■ **TASK STATEMENT**: Below are lines of data; restate word for word those running from the line containing "sits buf p (der_len" to the line containing "change (Z.to_nat 1)", inclusive, and no others.

[Records from a data collection]

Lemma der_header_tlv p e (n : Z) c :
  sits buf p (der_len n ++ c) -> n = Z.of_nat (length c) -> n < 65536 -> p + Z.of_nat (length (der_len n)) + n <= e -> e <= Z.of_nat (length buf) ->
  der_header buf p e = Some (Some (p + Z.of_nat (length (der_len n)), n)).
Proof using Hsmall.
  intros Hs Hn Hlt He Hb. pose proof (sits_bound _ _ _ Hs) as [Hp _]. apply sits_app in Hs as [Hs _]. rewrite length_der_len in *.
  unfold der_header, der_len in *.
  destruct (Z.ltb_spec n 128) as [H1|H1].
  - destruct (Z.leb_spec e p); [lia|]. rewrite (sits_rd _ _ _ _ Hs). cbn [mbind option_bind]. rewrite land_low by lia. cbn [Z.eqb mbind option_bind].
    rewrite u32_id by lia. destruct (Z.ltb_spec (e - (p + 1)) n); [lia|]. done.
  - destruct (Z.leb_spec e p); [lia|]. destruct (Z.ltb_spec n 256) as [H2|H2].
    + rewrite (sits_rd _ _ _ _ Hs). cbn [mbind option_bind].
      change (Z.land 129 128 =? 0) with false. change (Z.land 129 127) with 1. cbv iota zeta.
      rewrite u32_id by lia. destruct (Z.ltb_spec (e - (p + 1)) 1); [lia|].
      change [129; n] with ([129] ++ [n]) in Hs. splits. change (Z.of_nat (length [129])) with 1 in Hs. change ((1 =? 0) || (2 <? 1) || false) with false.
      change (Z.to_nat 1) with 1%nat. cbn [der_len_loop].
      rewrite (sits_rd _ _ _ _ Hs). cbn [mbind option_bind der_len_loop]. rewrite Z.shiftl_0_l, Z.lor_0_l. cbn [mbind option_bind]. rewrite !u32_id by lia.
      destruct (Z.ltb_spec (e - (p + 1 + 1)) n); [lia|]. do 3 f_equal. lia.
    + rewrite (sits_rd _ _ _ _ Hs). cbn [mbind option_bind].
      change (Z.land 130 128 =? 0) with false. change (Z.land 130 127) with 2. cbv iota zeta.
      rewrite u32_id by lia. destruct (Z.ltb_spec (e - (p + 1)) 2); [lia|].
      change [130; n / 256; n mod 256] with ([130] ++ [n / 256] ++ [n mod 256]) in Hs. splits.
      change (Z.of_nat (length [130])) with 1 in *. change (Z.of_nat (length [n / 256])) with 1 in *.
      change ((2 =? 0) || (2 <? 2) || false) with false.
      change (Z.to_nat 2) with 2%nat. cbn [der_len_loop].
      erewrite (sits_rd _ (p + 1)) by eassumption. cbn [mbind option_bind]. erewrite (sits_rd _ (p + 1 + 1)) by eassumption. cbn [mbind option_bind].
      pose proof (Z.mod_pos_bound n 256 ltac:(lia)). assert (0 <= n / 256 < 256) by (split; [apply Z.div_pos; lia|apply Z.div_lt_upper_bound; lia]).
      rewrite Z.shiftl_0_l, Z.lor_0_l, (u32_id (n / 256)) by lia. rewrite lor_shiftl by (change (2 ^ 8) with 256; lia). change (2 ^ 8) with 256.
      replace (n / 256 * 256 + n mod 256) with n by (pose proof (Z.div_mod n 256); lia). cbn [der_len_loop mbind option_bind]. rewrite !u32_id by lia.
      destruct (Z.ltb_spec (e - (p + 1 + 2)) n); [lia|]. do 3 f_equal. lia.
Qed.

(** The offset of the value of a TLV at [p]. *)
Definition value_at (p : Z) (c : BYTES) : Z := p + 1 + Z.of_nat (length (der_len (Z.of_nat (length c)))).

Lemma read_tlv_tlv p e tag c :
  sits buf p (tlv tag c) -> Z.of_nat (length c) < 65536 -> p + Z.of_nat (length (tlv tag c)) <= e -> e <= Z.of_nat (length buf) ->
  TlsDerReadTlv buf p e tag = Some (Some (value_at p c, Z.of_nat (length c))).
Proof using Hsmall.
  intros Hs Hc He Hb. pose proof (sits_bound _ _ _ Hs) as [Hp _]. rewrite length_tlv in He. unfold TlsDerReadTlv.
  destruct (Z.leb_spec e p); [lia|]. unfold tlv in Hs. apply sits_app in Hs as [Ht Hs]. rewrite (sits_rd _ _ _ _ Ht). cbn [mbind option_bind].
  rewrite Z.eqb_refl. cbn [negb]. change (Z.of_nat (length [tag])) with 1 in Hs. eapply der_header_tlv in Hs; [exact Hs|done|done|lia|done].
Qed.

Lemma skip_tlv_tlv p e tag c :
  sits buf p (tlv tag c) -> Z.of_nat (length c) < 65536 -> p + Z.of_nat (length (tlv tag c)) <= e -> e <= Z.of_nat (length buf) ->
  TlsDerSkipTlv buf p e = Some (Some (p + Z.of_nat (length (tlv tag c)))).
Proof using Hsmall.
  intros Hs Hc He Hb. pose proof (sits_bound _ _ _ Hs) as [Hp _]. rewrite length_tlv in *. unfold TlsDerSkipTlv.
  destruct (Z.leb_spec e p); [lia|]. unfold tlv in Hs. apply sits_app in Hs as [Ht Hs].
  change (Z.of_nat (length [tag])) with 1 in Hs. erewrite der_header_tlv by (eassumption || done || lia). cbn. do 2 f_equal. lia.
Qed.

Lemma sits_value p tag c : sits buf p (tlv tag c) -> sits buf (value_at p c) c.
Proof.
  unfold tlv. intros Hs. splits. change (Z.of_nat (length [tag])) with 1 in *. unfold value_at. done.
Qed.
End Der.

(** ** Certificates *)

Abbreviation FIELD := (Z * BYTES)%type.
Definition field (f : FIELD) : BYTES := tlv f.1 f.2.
==
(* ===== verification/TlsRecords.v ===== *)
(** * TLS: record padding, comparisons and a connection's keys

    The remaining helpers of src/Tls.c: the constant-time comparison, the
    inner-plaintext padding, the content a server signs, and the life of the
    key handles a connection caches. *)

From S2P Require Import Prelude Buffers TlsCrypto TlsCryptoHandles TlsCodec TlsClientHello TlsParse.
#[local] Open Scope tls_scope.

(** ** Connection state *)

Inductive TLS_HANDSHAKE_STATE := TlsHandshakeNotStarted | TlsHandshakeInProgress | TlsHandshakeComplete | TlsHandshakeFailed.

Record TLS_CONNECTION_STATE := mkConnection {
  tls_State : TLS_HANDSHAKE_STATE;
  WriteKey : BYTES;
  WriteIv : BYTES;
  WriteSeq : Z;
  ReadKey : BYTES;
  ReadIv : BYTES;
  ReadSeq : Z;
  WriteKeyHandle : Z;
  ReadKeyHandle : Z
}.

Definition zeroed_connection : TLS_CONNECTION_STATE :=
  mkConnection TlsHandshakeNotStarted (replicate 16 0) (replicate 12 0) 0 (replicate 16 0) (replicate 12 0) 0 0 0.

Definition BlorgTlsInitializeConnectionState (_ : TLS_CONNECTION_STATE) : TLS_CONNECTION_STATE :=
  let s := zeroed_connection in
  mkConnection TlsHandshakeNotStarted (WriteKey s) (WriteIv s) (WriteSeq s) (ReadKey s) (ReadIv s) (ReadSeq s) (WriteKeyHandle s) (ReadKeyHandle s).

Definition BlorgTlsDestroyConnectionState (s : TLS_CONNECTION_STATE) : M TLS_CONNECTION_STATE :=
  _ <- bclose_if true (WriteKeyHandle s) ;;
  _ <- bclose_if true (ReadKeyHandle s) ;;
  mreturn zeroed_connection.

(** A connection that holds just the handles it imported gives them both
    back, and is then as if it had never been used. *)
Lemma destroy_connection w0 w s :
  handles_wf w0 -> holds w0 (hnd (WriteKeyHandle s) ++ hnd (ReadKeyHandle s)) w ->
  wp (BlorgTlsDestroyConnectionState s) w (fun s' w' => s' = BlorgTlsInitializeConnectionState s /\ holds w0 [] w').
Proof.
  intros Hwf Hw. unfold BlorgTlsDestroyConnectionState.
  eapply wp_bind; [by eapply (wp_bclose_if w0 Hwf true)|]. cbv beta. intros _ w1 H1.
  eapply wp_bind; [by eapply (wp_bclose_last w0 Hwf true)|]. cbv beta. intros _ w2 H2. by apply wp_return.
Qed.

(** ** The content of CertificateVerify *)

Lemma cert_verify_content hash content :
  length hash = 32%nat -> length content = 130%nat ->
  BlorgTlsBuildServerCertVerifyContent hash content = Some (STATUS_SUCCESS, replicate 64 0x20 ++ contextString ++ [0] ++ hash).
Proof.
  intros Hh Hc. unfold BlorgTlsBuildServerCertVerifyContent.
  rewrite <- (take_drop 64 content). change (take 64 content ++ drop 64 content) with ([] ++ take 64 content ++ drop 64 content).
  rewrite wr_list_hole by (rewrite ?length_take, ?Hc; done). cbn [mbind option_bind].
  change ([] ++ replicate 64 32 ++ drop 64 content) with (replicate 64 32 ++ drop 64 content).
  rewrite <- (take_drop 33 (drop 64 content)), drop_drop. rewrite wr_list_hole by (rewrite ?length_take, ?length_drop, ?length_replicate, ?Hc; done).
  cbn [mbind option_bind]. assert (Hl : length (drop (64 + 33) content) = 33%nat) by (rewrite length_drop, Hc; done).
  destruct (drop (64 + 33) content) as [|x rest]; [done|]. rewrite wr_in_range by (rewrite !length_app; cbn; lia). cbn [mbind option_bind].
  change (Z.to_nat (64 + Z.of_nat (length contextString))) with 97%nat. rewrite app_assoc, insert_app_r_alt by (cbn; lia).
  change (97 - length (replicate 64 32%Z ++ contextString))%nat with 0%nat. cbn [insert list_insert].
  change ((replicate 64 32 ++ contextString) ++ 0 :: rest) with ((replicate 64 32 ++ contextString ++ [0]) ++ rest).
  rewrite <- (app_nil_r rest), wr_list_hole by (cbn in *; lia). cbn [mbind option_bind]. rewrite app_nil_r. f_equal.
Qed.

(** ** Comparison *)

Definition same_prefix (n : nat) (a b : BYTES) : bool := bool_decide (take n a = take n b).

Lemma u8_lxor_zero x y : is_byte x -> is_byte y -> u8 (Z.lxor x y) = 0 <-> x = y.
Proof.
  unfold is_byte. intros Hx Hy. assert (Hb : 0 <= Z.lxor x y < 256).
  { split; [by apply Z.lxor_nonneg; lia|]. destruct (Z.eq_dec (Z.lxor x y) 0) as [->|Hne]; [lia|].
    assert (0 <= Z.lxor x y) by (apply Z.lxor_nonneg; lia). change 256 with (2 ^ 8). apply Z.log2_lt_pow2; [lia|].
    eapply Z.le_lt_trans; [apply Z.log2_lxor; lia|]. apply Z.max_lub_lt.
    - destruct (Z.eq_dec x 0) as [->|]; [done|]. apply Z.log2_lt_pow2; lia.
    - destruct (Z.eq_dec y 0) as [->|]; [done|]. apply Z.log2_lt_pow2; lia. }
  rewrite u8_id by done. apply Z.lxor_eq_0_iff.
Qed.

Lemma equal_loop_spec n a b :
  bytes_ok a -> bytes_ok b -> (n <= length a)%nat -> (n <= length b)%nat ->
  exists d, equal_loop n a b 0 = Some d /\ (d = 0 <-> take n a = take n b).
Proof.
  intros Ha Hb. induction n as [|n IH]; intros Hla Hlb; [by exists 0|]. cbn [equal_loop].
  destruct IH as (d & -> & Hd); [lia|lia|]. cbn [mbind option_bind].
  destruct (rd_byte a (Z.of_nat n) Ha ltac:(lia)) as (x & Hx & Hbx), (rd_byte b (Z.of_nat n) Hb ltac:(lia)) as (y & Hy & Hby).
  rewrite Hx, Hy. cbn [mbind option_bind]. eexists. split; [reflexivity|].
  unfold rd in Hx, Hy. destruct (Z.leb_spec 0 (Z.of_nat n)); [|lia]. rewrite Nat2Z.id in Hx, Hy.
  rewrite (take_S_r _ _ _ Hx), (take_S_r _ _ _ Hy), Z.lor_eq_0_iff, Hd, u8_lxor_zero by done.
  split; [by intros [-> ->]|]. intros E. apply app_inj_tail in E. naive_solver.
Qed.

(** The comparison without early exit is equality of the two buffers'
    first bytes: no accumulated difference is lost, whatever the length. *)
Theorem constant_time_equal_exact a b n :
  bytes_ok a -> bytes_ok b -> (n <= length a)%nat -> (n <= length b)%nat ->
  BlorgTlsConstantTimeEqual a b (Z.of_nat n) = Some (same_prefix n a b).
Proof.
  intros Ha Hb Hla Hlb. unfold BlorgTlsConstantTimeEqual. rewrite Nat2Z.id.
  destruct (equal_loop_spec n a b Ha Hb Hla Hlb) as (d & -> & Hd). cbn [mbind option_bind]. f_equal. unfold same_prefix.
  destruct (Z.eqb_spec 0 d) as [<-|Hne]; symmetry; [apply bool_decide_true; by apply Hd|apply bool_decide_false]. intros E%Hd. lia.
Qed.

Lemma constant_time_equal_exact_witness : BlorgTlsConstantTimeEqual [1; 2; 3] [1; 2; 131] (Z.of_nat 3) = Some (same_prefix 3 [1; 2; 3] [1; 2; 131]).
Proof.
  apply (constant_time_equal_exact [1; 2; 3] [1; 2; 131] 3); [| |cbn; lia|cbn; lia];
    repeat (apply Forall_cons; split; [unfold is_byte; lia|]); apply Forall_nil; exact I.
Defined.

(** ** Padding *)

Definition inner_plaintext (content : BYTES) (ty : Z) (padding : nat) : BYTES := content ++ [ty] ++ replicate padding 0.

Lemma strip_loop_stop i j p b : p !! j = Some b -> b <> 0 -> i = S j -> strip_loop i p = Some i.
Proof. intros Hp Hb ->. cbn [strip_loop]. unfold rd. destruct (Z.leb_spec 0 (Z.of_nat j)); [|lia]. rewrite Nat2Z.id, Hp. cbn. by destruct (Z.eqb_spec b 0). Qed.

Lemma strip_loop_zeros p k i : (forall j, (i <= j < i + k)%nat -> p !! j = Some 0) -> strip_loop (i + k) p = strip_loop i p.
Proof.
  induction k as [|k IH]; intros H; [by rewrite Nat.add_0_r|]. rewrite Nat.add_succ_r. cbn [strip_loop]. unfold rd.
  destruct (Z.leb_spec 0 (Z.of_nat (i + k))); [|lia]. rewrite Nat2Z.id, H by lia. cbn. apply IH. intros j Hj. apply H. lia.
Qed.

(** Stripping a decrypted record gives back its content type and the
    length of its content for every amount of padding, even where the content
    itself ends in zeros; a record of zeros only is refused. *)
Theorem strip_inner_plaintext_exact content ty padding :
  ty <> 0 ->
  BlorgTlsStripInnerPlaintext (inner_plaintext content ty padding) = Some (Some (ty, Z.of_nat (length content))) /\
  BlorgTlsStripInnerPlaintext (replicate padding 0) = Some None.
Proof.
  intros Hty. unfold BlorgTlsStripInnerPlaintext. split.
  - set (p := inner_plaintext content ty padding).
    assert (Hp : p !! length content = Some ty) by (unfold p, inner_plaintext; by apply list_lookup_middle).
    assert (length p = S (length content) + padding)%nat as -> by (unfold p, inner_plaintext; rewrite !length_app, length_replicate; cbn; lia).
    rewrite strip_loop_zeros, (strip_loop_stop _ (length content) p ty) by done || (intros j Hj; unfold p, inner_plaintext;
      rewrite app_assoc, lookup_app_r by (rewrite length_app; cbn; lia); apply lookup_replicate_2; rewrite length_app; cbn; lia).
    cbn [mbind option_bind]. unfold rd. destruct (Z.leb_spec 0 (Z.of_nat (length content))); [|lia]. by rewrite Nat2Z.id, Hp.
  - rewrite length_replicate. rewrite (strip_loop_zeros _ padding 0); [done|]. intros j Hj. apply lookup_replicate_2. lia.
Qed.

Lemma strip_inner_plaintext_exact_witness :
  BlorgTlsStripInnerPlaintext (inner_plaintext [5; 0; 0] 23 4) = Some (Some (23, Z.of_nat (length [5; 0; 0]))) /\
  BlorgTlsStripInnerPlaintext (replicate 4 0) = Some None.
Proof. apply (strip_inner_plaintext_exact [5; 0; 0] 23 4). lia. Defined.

■ **OUTPUT OF THE TASK**:
  sits buf p (der_len n ++ c) -> n = Z.of_nat (length c) -> n < 65536 -> p + Z.of_nat (length (der_len n)) + n <= e -> e <= Z.of_nat (length buf) ->
  der_header buf p e = Some (Some (p + Z.of_nat (length (der_len n)), n)).
Proof using Hsmall.
  intros Hs Hn Hlt He Hb. pose proof (sits_bound _ _ _ Hs) as [Hp _]. apply sits_app in Hs as [Hs _]. rewrite length_der_len in *.
  unfold der_header, der_len in *.
  destruct (Z.ltb_spec n 128) as [H1|H1].
  - destruct (Z.leb_spec e p); [lia|]. rewrite (sits_rd _ _ _ _ Hs). cbn [mbind option_bind]. rewrite land_low by lia. cbn [Z.eqb mbind option_bind].
    rewrite u32_id by lia. destruct (Z.ltb_spec (e - (p + 1)) n); [lia|]. done.
  - destruct (Z.leb_spec e p); [lia|]. destruct (Z.ltb_spec n 256) as [H2|H2].
    + rewrite (sits_rd _ _ _ _ Hs). cbn [mbind option_bind].
      change (Z.land 129 128 =? 0) with false. change (Z.land 129 127) with 1. cbv iota zeta.
      rewrite u32_id by lia. destruct (Z.ltb_spec (e - (p + 1)) 1); [lia|].
      change [129; n] with ([129] ++ [n]) in Hs. splits. change (Z.of_nat (length [129])) with 1 in Hs. change ((1 =? 0) || (2 <? 1) || false) with false.
      change (Z.to_nat 1) with 1%nat. cbn [der_len_loop].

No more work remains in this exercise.